I've had to do this recently. Not a big deal, but you'll have to
remove the vent window to do it. I had to replace the vent on the
passenger side once before, and I did have to cut the weatherstripping
to get it out.
The easiest way to do it is to cut up in the corner so that it still
does a good job of sealing the window when it's rolled up.
Yeah, but it's not a big deal...
You pop off the door panel first obviously. You'll need a cheap door
panel-removal tool, available at any parts store. You may want to grab
a pack of the plastic fasteners that hold the door panel on, as they're
usually damaged when removing the panel. They're cheap...
Then get to working on the vent window. Look on top of the door, where
it angles down toward the firewall. You should see a couple of Philips
head screws. Those are holding in the top of the vent window frame.
There's also a bolt in the door you'll need to remove. A socket with
an extension makes that easy.
You may have to work the vent window assembly back and forth a bit to
get it out, but it's not too hard once it's loose. Keep the main
window assembly rolled all the way down during this.
Then remove the remnants of the old main window, and slide the new one
in. You'll again have to work the window back and forth to get it on
the track properly. This may involve rolling it partially up and down
to get everything aligned. Not hard, just annoying. That took just a
couple of minutes.
When I had the window on the track, I didn't secure the bolts. This
let it "float" a bit.

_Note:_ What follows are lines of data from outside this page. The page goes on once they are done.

(* ===== verification/LinClients.v ===== *)
(** * All LIN clients on all machines

    Every machine runs [CLIENTS_PER_MACHINE] client threads on one cache; the
    threads with the same local id exchange messages with each other (a group).
    A step is a round of one thread, on its machine's cache, or an event of the
    network.  The results of [FlowSystem] hold in every group, and the caches of
    all machines with the messages of all groups are, key by key, a state of
    [LinProtocol]: its guarantees hold for the bytes in the caches' logs.

    Rounds are atomic: between machines only messages are shared, and a message
    that arrives during a round is one that arrives after its poll; that threads
    of one machine may also interleave inside a batch is the subject of
    [Interleave] and [LockedHandlers]. *)
From stdpp Require Import relations.
From S2P Require Import Prelude Config Optik Layout City Mica MicaLog Cache CacheSpec Network.
From S2P Require Import ScProtocol LinSpec LinProtocol Flow FlowSpec FlowRound FlowSystem LinRound LinContent LinServe LinTrack.
#[local] Open Scope lin_scope.

(** ** The system *)
Definition client_ids : list Z := seqZ 0 CLIENTS_PER_MACHINE.

(** The threads of one local id; the arrays by machine. *)
Record group := mkGroup {
  g_sys : system;
  g_update_resp : Z -> nat -> mica_resp;
  g_inv_resp : Z -> nat -> mica_resp;
  g_ops : Z -> list cache_op;
  g_resp : Z -> list mica_resp
}.

Definition thread_of (x : group) (m : Z) : thread :=
  mkThread (clients (g_sys x) m) (g_update_resp x m) (g_inv_resp x m) (g_ops x m) (g_resp x m).

Definition after_round (x : group) (m : Z) (t : thread) (out : sends) : group :=
  mkGroup (mkSys (fupd (clients (g_sys x)) m (t_client t)) (wire (g_sys x) ++ coherence out)
             (fc_wire (g_sys x) ++ credit_msgs out))
    (fupd (g_update_resp x) m (update_resp t)) (fupd (g_inv_resp x) m (inv_resp t))
    (fupd (g_ops x) m (t_ops t)) (fupd (g_resp x) m (t_resp t)).

Definition set_sys (s : system) (x : group) : group :=
  mkGroup s (g_update_resp x) (g_inv_resp x) (g_ops x) (g_resp x).

Record cluster := mkCluster { caches : Z -> mica_kv; groups : Z -> group }.

(** The batch of the next round: requests whose invalidation was not sent are
    carried over, copied to another slot; the rest are requests of clients. *)
Record refilled (old : list cache_op) (new : list (cache_op * mica_resp)) : Prop := {
  rf_carried : Forall2 (fun o n => exists slot, op_fits slot /\ n = recv_put_req slot o)
                 (filter is_brc old) (filter is_brc new.*1);
  rf_ops : Forall (fun x => request_ok x.1) new;
  rf_length : Z.of_nat (length new) <= CACHE_BATCH_SIZE
}.

(** The version of a write that was accepted, sent or not. *)
Definition versions_left (op : cache_op) : Prop :=
  opcode op = CACHE_OP_BRC \/ opcode op = CACHE_OP_INV -> version (meta op) <> 0.
Lemma parse_lines_ok i lines mem0 d n :
  if forallb four_words lines
  then exists cs n', eventually (fun fuel => parse_lines mid rand fuel i lines mem0 d n)
         (Done (cs, d + Z.of_nat (length lines), n')) /\ length cs = length lines /\ Forall (parsed_cmd mid) cs
  else eventually (fun fuel => parse_lines mid rand fuel i lines mem0 d n) AssertFailed \/
       exists cs d' n', eventually (fun fuel => parse_lines mid rand fuel i lines mem0 d n) (Done (cs, d', n')) /\
         d' < d + Z.of_nat (length lines).
Proof using Hrand.
  revert i d n. induction lines as [|l lines IH]; intros i d n.
  { simpl. exists [], n. split; [|by split]. rewrite Z.add_0_r. apply eventually_const. }
  cbn [forallb parse_lines]. pose proof (parse_line_ok i l (mem0 i) d n) as Hl.
  destruct (four_words l); cbn [andb].
  - destruct Hl as (c & n1 & Hl & Hc). specialize (IH (i + 1) (d + 1) n1).
    destruct (forallb four_words lines).
    + destruct IH as (cs & n' & IH & Hlen & Hall). exists (c :: cs), n'. split; [|split; [by simpl; f_equal|by apply Forall_cons]].
      eapply eventually_bind; [exact Hl|]. cbn beta iota. eapply eventually_bind; [exact IH|]. cbn beta iota.
      replace (d + Z.of_nat (length (l :: lines))) with (d + 1 + Z.of_nat (length lines)) by (simpl; lia).
      apply eventually_const.
    + destruct IH as [IH|(cs & d' & n' & IH & Hd)]; [left|right].
      * eapply eventually_bind; [exact Hl|]. cbn beta iota. by apply eventually_abort.
      * exists (c :: cs), d', n'. split; [|simpl; lia].
        eapply eventually_bind; [exact Hl|]. cbn beta iota. eapply eventually_bind; [exact IH|]. apply eventually_const.
  - destruct Hl as [Hl|(c & n1 & Hl)]; [left; by apply eventually_abort|].
    specialize (IH (i + 1) d n1).
    assert (IH' : eventually (fun fuel => parse_lines mid rand fuel (i + 1) lines mem0 d n1) AssertFailed \/
      exists cs d' n', eventually (fun fuel => parse_lines mid rand fuel (i + 1) lines mem0 d n1) (Done (cs, d', n')) /\
        d' <= d + Z.of_nat (length lines)).
    { destruct (forallb four_words lines); [|destruct IH as [IH|(cs & d' & n' & IH & Hd)]; [by left|right]].
      - destruct IH as (cs & n' & IH & _). right. eexists _, _, _. split; [exact IH|lia].
      - exists cs, d', n'. split; [exact IH|lia]. }
    destruct IH' as [IH'|(cs & d' & n' & IH' & Hd)]; [left|right].
    + eapply eventually_bind; [exact Hl|]. cbn beta iota. by apply eventually_abort.
    + exists (c :: cs), d', n'. split; [|simpl; lia].
      eapply eventually_bind; [exact Hl|]. cbn beta iota. eapply eventually_bind; [exact IH'|]. apply eventually_const.
Qed.
End parsed.

(** C32: reading a trace file.  If [rand] keeps returning machines other than
    this one, the parser ends; it accepts exactly the files all of whose lines
    have at least four words, with one command per line, and every command it
    returns has a read or write opcode that agrees with its key and home, a home
    on another machine, an active worker, a key of the store and the hash of
    that key. *)
Theorem parse_trace_ok mid rand lines mem0 :
  mid ∈ machines -> (forall n, exists m, (n <= m)%nat /\ rand m mod MACHINE_NUM <> mid) ->
  if forallb four_words lines
  then exists cs, eventually (fun fuel => parse_trace mid rand fuel lines mem0) (Done cs) /\
         length cs = length lines /\ Forall (parsed_cmd mid) cs
  else eventually (fun fuel => parse_trace mid rand fuel lines mem0) AssertFailed.
Proof.
  intros Hmid Hrand. unfold parse_trace. pose proof (parse_lines_ok mid rand Hrand 0 lines mem0 0 0) as H.
  destruct (forallb four_words lines).
  - destruct H as (cs & n' & H & Hl & Hall). exists cs. split; [|done].
    eapply eventually_bind; [exact H|]. cbn beta iota. rewrite Z.add_0_l, Z.eqb_refl. apply eventually_const.
  - destruct H as [H|(cs & d' & n' & H & Hd)]; [by apply eventually_abort|].
    eapply eventually_bind; [exact H|]. cbn beta iota.
    rewrite (proj2 (Z.eqb_neq _ _)) by lia. apply eventually_const.
Qed.

(** The line "H 2 0 7\n", twice. *)
Definition demo_line : list Z := [72; 32; 50; 32; 48; 32; 55; 10].
Definition demo_rand (n : nat) : Z := if Nat.even n then 2001 else 3.

Lemma parse_trace_ok_witness :
  exists cs, eventually (fun fuel => parse_trace 0 demo_rand fuel [demo_line; demo_line] (fun _ => nop_cmd)) (Done cs) /\
    length cs = 2%nat /\ Forall (parsed_cmd 0) cs.
Proof.
  apply (parse_trace_ok 0 demo_rand [demo_line; demo_line] (fun _ => nop_cmd)).
  - left.
  - intros n. exists n. split; [reflexivity|]. unfold demo_rand. destruct (Nat.even n); vm_compute; discriminate.
Defined.

(** Key 7 is hot, and the draws make both commands writes. *)
Example demo_parse :
  match parse_trace 0 demo_rand 5 [demo_line; demo_line] (fun _ => nop_cmd) with
  | Done [c1; c2] => (tc_opcode c1, key_id c1, home_machine_id c1, tc_opcode c2) = (HOT_WRITE, 7, 3, HOT_WRITE)
  | _ => False
  end.
Proof. vm_compute. reflexivity. Qed.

It made getting the vent window back into the
door much easier. Once the vent was reinstalled and secured, I
tightened all the bolts on the main window.
Temporarily reinstall the window crank and check that the window moves
freely and properly goes into the weatherstripping. Take the
opportunity to grease the track for the window too--it'll make rolling
it up and down a lot easier. This is something I forgot to do, and the
replacement window is much more difficult to roll up and down because
Once you've done all that, replace the plastic fasteners that hold the
door panel on, and replace it.
The whole thing took me about 30-40 minutes, and that involved figuring
most of it out as I went along.
It's not a big deal...I went to the junkyard and bought a new window then
went to a local bodyshop and asked the body man what he'd charge me. He did
it all in a few minutes in his lot and charged me $15.